#### LISTED RECORDS
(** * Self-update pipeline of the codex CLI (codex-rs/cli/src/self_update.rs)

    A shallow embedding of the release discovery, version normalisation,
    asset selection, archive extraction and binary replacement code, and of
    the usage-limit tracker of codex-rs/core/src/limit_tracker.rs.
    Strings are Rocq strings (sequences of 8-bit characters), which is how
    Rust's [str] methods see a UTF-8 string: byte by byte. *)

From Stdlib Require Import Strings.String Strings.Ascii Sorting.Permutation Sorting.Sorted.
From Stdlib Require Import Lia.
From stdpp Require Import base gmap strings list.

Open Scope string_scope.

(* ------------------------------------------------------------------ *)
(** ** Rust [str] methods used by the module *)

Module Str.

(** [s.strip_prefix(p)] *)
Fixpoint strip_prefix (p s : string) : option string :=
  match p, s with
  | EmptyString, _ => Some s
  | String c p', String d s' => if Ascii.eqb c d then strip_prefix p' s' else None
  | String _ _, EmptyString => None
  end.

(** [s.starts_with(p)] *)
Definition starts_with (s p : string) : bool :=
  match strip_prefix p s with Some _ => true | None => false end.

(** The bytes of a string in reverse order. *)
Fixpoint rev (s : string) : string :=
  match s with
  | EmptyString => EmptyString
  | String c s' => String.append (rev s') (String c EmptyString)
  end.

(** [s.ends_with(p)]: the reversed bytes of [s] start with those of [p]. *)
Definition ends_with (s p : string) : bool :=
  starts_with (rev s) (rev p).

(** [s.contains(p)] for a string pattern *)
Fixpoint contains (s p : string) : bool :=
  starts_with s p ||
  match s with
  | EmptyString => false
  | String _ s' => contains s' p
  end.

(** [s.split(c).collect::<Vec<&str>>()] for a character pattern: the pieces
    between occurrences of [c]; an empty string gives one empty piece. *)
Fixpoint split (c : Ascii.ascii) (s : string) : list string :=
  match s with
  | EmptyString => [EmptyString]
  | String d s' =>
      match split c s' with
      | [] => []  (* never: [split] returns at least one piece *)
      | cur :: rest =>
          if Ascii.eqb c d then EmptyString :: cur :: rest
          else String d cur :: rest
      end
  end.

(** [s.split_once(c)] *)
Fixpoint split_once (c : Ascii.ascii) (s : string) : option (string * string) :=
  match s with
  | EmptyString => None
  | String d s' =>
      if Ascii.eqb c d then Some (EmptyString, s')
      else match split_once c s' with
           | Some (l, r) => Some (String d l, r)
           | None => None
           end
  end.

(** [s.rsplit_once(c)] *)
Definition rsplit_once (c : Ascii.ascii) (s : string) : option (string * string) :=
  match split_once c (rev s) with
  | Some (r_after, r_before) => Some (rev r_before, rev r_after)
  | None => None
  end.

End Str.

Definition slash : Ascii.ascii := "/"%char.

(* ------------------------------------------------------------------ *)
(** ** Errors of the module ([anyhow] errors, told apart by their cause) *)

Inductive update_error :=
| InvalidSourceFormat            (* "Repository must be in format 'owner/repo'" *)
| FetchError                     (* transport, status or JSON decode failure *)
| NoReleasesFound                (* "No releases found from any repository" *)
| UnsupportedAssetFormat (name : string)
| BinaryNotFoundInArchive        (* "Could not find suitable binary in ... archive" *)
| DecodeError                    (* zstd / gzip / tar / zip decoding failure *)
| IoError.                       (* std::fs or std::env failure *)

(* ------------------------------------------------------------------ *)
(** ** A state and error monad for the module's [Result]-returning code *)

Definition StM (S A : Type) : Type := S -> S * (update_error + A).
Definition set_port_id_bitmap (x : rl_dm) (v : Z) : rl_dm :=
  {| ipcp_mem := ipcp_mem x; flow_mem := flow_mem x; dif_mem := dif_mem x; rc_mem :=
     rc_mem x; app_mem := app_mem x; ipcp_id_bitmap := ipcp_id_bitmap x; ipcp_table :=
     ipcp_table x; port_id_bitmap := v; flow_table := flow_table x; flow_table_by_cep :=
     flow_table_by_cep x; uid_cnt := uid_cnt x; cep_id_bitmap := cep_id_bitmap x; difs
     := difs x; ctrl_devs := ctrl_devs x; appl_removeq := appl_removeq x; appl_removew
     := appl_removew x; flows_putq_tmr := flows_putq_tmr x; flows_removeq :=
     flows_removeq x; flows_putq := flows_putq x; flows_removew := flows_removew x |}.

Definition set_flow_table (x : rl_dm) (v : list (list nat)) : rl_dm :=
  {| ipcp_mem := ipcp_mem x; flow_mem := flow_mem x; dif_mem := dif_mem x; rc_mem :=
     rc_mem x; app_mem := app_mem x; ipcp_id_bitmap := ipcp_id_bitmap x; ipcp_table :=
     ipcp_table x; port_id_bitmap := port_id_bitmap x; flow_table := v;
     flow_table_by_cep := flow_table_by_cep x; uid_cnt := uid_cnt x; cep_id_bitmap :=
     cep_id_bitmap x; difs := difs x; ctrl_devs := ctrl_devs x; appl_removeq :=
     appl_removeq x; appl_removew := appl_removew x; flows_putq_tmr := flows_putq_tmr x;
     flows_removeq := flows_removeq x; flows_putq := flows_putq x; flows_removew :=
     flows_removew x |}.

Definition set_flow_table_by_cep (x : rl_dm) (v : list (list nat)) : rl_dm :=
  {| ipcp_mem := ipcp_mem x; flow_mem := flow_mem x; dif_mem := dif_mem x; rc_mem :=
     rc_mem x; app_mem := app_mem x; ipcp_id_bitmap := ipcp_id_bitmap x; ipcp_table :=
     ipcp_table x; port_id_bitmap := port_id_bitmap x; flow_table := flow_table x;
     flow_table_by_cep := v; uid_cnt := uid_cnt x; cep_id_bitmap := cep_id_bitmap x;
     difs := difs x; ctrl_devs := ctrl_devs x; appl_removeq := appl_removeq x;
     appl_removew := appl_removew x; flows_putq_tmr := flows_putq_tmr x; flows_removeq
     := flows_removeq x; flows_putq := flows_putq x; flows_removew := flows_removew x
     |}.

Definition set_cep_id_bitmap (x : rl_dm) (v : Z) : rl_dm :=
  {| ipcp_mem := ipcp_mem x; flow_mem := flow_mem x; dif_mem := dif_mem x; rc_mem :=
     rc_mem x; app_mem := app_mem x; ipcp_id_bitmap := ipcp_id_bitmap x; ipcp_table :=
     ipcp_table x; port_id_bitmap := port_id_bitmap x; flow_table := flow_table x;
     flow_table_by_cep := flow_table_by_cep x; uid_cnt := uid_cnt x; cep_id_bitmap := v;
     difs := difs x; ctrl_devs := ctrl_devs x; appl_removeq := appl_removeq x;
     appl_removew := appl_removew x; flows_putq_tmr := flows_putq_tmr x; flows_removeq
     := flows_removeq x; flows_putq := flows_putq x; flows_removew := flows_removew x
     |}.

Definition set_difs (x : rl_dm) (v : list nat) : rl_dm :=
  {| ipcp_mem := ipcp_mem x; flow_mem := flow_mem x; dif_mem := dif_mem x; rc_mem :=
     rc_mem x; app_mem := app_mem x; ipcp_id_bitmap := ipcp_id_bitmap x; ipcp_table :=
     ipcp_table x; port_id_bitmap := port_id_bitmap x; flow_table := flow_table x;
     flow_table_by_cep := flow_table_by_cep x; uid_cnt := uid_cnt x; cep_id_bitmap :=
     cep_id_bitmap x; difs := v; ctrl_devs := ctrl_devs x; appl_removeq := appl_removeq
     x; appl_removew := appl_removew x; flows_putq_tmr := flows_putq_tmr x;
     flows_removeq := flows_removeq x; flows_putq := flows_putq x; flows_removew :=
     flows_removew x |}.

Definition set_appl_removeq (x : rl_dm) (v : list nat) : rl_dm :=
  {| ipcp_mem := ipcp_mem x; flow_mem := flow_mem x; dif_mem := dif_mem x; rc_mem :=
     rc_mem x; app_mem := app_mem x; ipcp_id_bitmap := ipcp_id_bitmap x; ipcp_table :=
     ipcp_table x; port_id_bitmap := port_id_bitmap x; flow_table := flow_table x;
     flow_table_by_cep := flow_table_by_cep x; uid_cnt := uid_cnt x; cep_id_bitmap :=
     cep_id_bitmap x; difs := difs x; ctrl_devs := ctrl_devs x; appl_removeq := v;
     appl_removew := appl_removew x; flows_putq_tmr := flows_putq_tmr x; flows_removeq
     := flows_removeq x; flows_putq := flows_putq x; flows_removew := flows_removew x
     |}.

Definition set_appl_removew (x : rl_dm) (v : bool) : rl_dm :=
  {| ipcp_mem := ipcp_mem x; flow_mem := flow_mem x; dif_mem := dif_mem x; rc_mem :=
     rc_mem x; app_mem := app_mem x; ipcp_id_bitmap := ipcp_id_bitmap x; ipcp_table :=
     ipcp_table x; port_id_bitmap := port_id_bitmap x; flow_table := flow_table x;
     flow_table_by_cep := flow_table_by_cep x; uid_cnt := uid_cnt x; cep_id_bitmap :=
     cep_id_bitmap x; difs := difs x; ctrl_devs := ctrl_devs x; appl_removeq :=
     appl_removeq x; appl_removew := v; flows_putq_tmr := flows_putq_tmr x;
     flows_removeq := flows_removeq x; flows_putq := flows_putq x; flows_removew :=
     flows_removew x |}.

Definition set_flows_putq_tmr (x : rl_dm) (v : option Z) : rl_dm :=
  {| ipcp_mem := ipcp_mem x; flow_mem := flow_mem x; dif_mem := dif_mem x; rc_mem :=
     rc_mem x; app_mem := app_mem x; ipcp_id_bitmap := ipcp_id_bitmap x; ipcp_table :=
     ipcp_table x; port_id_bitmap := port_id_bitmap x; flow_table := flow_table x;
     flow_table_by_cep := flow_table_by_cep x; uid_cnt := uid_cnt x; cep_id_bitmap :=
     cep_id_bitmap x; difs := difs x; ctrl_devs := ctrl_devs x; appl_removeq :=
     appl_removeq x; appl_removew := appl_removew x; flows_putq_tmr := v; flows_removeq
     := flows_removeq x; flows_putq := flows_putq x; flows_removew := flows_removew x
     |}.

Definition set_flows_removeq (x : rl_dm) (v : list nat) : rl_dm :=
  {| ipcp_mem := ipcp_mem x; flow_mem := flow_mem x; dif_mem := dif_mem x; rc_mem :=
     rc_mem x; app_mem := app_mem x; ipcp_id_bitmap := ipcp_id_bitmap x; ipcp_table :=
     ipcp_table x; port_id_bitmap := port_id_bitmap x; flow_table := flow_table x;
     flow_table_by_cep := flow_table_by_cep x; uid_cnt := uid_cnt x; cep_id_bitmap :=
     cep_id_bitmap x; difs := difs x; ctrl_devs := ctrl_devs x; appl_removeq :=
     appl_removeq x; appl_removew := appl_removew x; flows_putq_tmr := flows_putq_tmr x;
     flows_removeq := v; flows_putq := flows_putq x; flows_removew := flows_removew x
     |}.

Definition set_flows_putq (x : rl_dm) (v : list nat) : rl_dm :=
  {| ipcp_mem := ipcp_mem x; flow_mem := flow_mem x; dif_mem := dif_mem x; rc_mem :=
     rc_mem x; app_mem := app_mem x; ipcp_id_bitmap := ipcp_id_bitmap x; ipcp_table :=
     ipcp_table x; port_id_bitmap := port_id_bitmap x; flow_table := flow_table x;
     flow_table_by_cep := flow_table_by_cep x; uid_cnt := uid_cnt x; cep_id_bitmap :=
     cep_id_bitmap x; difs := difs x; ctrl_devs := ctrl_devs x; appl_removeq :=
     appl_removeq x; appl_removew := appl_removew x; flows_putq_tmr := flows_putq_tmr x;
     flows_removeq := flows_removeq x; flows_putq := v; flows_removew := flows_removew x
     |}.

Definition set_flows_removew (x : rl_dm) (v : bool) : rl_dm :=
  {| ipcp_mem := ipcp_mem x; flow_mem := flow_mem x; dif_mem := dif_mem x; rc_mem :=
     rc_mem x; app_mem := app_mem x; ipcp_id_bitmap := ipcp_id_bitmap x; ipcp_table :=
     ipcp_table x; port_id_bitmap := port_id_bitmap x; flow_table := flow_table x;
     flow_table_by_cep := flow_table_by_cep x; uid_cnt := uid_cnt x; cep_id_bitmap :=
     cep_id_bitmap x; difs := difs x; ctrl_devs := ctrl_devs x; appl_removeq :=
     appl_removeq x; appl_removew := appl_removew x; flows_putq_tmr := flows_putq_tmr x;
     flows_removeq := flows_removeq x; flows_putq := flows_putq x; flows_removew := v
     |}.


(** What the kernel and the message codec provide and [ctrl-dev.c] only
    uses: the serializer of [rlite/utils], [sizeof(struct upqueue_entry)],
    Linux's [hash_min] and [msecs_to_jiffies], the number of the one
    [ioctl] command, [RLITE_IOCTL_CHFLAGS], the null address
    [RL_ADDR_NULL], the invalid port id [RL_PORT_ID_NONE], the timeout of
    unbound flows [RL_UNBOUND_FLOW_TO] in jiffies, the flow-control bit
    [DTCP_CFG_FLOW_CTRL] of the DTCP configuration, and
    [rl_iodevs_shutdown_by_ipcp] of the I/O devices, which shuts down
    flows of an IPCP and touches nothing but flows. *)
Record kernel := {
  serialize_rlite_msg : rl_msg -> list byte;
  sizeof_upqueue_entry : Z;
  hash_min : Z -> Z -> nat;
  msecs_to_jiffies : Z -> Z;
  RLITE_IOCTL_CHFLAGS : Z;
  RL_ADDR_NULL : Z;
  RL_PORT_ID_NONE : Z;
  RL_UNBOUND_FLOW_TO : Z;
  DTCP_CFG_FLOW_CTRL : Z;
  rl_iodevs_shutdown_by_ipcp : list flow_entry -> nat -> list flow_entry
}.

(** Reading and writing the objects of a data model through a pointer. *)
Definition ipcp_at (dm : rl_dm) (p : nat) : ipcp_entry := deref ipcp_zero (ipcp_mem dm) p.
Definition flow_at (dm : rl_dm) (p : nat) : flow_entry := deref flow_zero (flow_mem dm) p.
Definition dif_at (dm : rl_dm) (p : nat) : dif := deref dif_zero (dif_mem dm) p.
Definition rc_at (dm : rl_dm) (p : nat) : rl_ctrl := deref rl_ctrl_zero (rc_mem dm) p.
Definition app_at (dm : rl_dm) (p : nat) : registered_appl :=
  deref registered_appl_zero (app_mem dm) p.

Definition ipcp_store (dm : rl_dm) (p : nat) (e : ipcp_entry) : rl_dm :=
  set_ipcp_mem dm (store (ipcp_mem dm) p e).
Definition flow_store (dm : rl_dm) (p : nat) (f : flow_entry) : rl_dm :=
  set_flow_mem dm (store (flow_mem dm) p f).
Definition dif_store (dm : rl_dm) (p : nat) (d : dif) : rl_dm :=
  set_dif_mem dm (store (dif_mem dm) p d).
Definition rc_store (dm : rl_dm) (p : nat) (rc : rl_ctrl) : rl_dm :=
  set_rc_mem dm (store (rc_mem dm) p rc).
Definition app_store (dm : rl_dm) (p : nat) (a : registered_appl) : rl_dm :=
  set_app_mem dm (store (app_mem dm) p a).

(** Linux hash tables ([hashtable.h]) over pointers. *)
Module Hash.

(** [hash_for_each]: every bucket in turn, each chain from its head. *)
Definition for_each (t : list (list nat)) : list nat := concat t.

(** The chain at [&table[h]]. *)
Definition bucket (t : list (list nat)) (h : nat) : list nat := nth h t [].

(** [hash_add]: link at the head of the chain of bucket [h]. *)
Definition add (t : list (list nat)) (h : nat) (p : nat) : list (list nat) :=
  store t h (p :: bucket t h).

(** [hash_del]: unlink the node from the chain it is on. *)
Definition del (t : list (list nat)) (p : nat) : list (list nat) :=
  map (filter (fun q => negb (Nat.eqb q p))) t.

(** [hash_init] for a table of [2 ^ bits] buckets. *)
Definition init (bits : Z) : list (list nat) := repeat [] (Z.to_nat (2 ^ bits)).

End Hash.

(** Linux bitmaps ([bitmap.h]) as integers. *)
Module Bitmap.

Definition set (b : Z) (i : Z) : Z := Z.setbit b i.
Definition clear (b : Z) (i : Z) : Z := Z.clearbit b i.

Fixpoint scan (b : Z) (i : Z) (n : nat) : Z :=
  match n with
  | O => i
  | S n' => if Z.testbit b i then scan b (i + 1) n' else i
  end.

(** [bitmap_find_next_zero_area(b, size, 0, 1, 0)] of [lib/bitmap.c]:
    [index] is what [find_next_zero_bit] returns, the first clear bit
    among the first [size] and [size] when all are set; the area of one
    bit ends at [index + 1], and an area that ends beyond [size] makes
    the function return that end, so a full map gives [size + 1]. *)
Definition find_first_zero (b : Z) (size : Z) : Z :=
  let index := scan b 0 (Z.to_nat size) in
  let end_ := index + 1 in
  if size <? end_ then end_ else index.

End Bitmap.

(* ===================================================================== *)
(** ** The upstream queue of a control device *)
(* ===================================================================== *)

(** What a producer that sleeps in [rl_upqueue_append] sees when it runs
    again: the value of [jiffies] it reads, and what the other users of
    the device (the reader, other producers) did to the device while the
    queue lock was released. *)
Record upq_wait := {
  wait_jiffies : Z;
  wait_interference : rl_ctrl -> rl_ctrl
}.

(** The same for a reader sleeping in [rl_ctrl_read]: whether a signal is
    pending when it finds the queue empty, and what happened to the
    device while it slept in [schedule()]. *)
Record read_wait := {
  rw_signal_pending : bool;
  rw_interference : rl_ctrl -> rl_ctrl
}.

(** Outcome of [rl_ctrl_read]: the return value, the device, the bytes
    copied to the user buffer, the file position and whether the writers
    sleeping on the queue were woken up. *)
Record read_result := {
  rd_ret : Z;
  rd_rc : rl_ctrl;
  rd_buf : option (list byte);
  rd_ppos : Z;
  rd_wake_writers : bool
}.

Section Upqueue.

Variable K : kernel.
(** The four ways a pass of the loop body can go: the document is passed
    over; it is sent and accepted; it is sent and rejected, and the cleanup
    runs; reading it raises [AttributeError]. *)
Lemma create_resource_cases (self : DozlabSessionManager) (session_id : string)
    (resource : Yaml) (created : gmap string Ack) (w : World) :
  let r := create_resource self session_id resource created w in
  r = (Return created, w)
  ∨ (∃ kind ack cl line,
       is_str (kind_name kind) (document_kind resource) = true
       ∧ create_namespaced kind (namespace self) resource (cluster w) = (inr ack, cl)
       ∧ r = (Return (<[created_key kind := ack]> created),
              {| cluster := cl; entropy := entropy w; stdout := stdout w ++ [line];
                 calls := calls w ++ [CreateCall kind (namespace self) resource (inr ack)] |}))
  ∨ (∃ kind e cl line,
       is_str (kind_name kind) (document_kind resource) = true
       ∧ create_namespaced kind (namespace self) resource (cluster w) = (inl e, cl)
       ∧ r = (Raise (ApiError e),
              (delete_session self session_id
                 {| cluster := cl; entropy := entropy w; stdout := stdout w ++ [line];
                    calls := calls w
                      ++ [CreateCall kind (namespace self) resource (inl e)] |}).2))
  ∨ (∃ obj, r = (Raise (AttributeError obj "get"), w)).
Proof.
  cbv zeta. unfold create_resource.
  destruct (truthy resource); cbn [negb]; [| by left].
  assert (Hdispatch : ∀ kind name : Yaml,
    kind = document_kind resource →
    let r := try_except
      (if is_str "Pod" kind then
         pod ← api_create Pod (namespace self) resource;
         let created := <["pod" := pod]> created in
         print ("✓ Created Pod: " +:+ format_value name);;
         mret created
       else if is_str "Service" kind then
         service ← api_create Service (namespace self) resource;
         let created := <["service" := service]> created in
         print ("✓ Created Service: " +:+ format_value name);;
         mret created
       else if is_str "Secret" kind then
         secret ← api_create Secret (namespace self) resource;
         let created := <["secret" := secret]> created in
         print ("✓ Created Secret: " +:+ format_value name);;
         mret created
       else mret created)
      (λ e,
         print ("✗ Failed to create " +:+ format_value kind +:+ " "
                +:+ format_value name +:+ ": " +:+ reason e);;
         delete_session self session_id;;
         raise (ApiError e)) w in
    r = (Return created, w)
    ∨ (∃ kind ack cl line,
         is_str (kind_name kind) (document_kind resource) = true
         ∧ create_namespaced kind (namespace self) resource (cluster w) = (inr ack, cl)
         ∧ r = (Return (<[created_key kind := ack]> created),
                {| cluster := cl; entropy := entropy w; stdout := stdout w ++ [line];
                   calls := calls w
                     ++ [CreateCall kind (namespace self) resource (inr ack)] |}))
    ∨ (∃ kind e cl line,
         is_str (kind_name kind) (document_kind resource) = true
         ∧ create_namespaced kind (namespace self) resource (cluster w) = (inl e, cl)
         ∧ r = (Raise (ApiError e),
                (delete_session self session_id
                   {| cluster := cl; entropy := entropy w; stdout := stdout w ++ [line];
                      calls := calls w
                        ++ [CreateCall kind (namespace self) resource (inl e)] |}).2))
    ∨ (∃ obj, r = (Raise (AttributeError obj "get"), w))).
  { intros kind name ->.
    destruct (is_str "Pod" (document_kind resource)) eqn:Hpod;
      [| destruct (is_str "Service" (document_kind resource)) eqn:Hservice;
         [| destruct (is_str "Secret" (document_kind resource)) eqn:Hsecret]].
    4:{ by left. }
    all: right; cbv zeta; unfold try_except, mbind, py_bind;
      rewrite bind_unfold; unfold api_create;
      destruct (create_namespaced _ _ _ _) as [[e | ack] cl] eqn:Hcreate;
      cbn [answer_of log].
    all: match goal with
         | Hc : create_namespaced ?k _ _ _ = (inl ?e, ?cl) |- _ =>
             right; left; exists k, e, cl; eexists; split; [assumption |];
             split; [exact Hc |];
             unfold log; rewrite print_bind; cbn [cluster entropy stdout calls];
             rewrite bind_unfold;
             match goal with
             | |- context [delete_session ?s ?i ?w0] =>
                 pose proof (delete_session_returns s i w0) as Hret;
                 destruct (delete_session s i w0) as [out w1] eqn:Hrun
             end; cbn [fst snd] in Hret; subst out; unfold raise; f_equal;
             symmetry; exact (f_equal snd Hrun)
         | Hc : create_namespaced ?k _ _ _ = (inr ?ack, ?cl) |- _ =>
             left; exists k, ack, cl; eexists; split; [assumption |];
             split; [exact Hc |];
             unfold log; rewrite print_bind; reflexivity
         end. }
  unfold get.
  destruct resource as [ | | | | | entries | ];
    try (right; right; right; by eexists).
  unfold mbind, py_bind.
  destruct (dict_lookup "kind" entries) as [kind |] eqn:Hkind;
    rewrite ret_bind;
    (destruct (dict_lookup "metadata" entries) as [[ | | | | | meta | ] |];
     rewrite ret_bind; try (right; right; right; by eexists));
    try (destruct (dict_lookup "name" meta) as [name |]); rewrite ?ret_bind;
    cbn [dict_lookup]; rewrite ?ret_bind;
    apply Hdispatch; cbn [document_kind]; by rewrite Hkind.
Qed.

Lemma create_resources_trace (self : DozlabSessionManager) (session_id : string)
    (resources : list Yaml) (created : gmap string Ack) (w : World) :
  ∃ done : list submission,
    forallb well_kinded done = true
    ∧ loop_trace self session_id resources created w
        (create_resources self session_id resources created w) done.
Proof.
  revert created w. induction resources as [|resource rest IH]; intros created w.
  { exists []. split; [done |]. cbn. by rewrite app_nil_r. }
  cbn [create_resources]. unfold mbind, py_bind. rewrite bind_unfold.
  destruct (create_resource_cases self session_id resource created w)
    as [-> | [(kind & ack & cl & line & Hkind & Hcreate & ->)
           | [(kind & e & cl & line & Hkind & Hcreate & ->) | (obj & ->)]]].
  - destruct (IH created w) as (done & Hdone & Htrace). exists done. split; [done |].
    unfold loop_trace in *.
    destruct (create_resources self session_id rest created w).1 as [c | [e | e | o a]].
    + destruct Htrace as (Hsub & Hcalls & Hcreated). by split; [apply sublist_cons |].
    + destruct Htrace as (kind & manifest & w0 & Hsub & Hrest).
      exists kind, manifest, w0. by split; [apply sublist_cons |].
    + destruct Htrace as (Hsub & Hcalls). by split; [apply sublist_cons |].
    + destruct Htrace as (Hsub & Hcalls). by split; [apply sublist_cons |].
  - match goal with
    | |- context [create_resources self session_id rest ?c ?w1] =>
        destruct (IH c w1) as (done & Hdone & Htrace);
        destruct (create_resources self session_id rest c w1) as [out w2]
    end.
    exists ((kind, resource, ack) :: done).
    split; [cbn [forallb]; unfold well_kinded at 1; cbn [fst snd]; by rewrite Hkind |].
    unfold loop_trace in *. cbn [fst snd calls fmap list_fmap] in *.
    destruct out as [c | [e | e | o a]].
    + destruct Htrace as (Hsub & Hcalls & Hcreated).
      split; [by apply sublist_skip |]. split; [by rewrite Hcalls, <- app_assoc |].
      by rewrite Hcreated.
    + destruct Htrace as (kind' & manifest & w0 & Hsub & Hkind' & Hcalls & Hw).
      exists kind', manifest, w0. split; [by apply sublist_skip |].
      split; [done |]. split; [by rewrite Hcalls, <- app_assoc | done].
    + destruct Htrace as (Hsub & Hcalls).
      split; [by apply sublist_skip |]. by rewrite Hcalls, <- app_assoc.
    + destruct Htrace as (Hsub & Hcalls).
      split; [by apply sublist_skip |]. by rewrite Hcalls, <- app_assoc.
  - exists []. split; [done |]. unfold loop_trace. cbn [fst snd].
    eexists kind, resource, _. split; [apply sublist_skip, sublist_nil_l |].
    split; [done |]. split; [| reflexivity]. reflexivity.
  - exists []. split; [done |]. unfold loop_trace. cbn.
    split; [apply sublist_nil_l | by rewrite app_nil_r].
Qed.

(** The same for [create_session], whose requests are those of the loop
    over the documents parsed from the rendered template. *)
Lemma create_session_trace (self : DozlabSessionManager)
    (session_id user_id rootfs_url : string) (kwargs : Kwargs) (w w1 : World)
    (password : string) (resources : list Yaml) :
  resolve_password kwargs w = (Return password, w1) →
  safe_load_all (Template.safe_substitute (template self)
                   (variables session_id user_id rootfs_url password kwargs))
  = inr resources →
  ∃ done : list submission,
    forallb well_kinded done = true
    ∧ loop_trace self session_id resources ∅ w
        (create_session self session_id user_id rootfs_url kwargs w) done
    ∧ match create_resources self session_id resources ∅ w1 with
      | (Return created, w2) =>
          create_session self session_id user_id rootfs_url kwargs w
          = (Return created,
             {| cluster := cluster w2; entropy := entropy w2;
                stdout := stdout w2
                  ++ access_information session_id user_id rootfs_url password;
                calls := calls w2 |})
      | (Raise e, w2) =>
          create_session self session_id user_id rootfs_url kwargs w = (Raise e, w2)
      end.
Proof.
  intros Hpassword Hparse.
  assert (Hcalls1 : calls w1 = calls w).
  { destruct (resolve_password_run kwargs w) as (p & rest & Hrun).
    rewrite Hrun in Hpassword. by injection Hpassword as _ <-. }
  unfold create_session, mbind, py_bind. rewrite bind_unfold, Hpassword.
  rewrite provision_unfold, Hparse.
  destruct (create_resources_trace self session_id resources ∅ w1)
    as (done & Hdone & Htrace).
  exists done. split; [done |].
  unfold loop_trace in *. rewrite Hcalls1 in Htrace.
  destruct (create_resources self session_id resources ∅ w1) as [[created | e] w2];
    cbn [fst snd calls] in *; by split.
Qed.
########
* WORK ITEM: Take the lines from the first line of the listing to the line containing "Rust's [str] methods". Please print them exactly, ends included, with nothing else.

* RESULT OF THIS TASK:
(** * Self-update pipeline of the codex CLI (codex-rs/cli/src/self_update.rs)

    A shallow embedding of the release discovery, version normalisation,
    asset selection, archive extraction and binary replacement code, and of
    the usage-limit tracker of codex-rs/core/src/limit_tracker.rs.
    Strings are Rocq strings (sequences of 8-bit characters), which is how
    Rust's [str] methods see a UTF-8 string: byte by byte. *)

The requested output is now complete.